# Terminating or not

*Terminating or Not printable sheet*

*A terminating decimal is a decimal which has a finite number of decimal places, such as 0.25, 0.047, or 0.7734*

Take a look at the fractions below.

$$\frac23 \qquad \frac45 \qquad \frac{17}{50} \qquad \frac3{16} $$ $$\frac7{12} \qquad \frac58 \qquad \frac{11}{14} \qquad \frac8{15}$$

Which ones do you think can be written as a terminating decimal?

Once you've made your predictions, convert the fractions to decimals.

Click below to check which ones terminate.

*The remaining four fractions can be written as recurring decimals, with a repeating pattern that goes on forever.*

I wonder whether there is a quick way to decide whether a fraction can be written as a terminating decimal...

Choose some fractions, convert them to decimals, and write down the fractions whose decimals terminate.

What do they have in common?

Can you explain a method you could use to identify fractions which can be written as terminating decimals?

*Next you might like to explore recurring decimals in the problem Repetitiously.*

*You may also be interested in the other problems in our Comparing and Matching Feature.*

What are the prime factors of 10?

What are the prime factors of 100?

What are the prime factors of 1000?...

You could rewrite the eight fractions like this:

$$\frac23 \qquad \frac{2^2}5 \qquad \frac{17}{2\times5^2} \qquad \frac3{2^4} $$ $$\frac7{2^2 \times 3} \qquad \frac5{2^3} \qquad \frac{11}{2\times 7} \qquad \frac{2^3}{3 \times 5}$$

What do the fractions with terminating decimals have in common?

The year 7 mentoring group from Bangkok Patana School in Thailand, Ruby from Loughborough High School and Jayden and Kiefer from Leys Junior School, both in England, worked out which of the fractions in the example are equivalent to terminating decimals.
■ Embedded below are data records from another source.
Lemma build_footer_ok fb st :
  fb_codec fb = codec → fb_transformer fb = block_transformer f → encodable (fb_filters fb) →
  fb_stats fb = Some st →
  ∃ ft fs is_ ss, build_footer fb = Ok ft ∧ footer_layout fb ft fs is_ ss.
Proof.
  intros Hc Ht Henc Hst. unfold build_footer. rewrite Hc, Ht, Hst.
  assert (∃ fs, (if decide (fb_filters fb = []) then mret ([], 0)
      else composite ← encode_composite (fb_filters fb); compress_and_transform [] composite codec (block_transformer f))
      = Ok (fs, length fs) ∧ if decide (fb_filters fb = []) then fs = []
        else 4 ≤ length fs ∧ decode_section f fs codec = Ok (composite_bytes (fb_filters fb))) as (fs & Hfs & Hfsd).
  { case_decide; [by exists []|]. rewrite encode_composite_ok by done. run.
    destruct (section_ok [] (composite_bytes (fb_filters fb))) as (fs & -> & Hlen & Hd). by exists fs. }
  rewrite Hfs. run. destruct (index_verifies (fb_block_meta fb)) as (idx & Hidx). rewrite Hidx. run.
  destruct (section_ok fs (index_encode (fb_block_meta fb))) as (is_ & -> & Hisl & Hisd). run.
  destruct (section_ok (fs ++ is_) (stats_encode st)) as (ss & -> & Hssl & Hssd). run.
  eexists _, fs, is_, ss. split; [done|].
  split; cbn [encoded_bytes footer_info footer_index footer_filters footer_stats]; try done; cbn [length].
  - unfold encode_info. by rewrite !length_app, Z.add_0_r, <- !app_assoc, <- Nat.add_assoc.
  - by rewrite Z.add_0_r, !length_app.
  - split; [done|]. intros st' Hst'. rewrite Hst in Hst'. by simplify_eq.
Qed.

(** ** A finished table *)

(** What the policies of a format promise for the rows of a table. *)
Record policies_ok (es : list RowEntry) : Prop := {
  po_count : (Z.of_nat (length (filter_policies f)) ≤ u16_max)%Z;
  po_names : NoDup (policy_name <$> filter_policies f);
  po_utf8 : Forall (λ p, is_utf8 (policy_name p) = true ∧ (Z.of_nat (length (policy_name p)) ≤ u16_max)%Z) (filter_policies f);
  po_sound : Forall (λ p, policy_sound p es) (filter_policies f);
  po_small p fb flt : p ∈ filter_policies f → add_entries (policy_builder p) es = Ok fb →
    build_filter fb = Ok flt → (Z.of_nat (length (encode_filter flt)) ≤ u64_max)%Z;
}.

(** The filter a policy builds from the rows [es]. *)
Definition filter_for (es : list RowEntry) (p : FilterPolicy B F) (nf : NamedFilter (F:=F)) : Prop :=
  nf_name nf = policy_name p ∧
  ∃ fb, add_entries (policy_builder p) es = Ok fb ∧ build_filter fb = Ok (nf_filter nf).

Lemma build_filters_ok b done cur counted drained :
  tb_ok b done cur counted drained → policies_ok (concat done ++ cur) →
  ∃ nfs, build_filters b = Ok nfs ∧ encodable nfs ∧
    (nfs = [] ∨ Forall2 (filter_for (concat done ++ cur)) (filter_policies f) nfs).
Proof.
  intros Hb Hp. unfold build_filters. destruct (_ && _).
  2:{ exists []. split; [done|]. split; [|by left]. split; [done|by constructor]. }
  assert (∃ nfs, mapM (λ '(name, fb), filter ← build_filter fb; mret (mkNamedFilter name filter)) (filter_builders b)
    = Ok nfs ∧ Forall2 (filter_for (concat done ++ cur)) (filter_policies f) nfs) as (nfs & Hm & Hall).
  { pose proof (po_sound _ Hp) as Hs. pose proof (tb_filters _ _ _ _ _ Hb) as Hf. clear -Hs Hf.
    induction Hf as [|p [name fb] ps fbs [-> Hfb] _ IH]; [by exists []|].
    apply Forall_cons in Hs as [(fb' & flt & _ & Hadd & Hflt & _) Hs]. destruct (IH Hs) as (nfs & Hm & Hall).
    rewrite Hfb in Hadd. simplify_eq. exists (mkNamedFilter (policy_name p) flt :: nfs). cbn. rewrite Hflt. run.
    rewrite Hm. run. split; [done|]. constructor; [|done]. split; [done|]. by exists fb'. }
  exists nfs. split; [done|]. split; [|by right]. split.
  - rewrite <- (Forall2_length _ _ _ Hall). apply Hp.
  - pose proof (po_utf8 _ Hp) as Hu. clear -Hu Hall. induction Hall as [|p nf ps nfs [Hn _] _ IH]; [by constructor|].
    apply Forall_cons in Hu as [[_ Hu] Hus]. constructor; [by rewrite Hn|by apply IH].
Qed.

(** A table built from the rows [es], cut into the blocks [bss]. *)
Record sst_written (es : list RowEntry) (bss : list (list RowEntry)) (ebs : list EncodedSsTableBlock)
    (sst : EncodedSsTable (F:=F)) : Prop := {
  sw_rows : concat bss = es;
  sw_nonempty : Forall (λ bl, bl ≠ []) bss;
  sw_blocks : Forall2 block_written bss ebs;
  sw_footer : ∃ metas nfs ft fs is_ ss,
    metas_at 0 metas ebs ∧ separated (meta_first_key <$> metas) bss ∧
    (nfs = [] ∨ Forall2 (filter_for es) (filter_policies f) nfs) ∧ encodable nfs ∧
    footer_layout (mkFooterBuilder (Z.of_nat (sum_list (padded_len <$> ebs))) (key <$> head es) (key <$> last es) codec
      (block_transformer f) metas nfs (Some (stats_of bss es)) (sst_format_version fmt) Compacted) ft fs is_ ss ∧
    es_version sst = sst_format_version fmt ∧ es_info sst = footer_info ft ∧ es_index sst = footer_index ft ∧
    es_filters sst = nfs ∧ es_stats sst = Some (stats_of bss es) ∧ es_footer sst = encoded_bytes ft;
}.

Lemma tb_finish_ok b done cur drained :
  tb_ok b done cur (concat done ++ cur) drained →
  or_oversized (finish_block b) (λ '(_, b'), ∃ done', concat done' = concat done ++ cur ∧
    tb_ok b' done' [] (concat done ++ cur) drained).
Proof.
  intros Hb. destruct (decide (cur = [])) as [->|Hne].
  - unfold finish_block, is_drained. rewrite (bb_empty fmt capacity _ [] (tb_current _ _ _ _ _ Hb)).
    cbn. exists done. by rewrite app_nil_r in *.
  - pose proof (finish_block_ok b done cur _ drained Hb Hne) as Hf.
    destruct (finish_block b) as [[sz b']|e| |]; cbn in Hf |- *; try done.
    exists (done ++ [cur]). rewrite concat_app. cbn. by rewrite app_nil_r.
Qed.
This is Jayden and Kiefer's work:

First, we predicted which fractions would have a terminating decimals, this was quite easy as we could use process of elimination. $\frac 23$ - this is really easy as it is commonly known that this is equivalent to $0.6\dot6$ reoccurring.

Originally, we thought that $\frac{17}{50}$ wouldn't be terminating, but then realised it could be converted into $\frac{34}{100}$, this makes it terminating.

Then, you can eliminate $\frac7{12}$ as there is no possible way to convert it into [a fraction with denominator] that ends with zero (10,100 etc.) apart from numbers in the 120 times table.

$\frac{11}{14}$ is also easy to eliminate for the same reason as the last one.

$\frac{8}{15}$ is a harder one than the rest, but we eventually found out that it also wouldn't convert into 10,100 etc.

This leaves us with: $\frac45, \frac{17}{50}, \frac{3}{16}, \frac58, \frac{17}{50}$

The year 7 mentoring group put the fractions in a table, and focused on the denominators:

We took all the terminating fractions and factorized the denominator. We got the numbers: $5,2$ or both.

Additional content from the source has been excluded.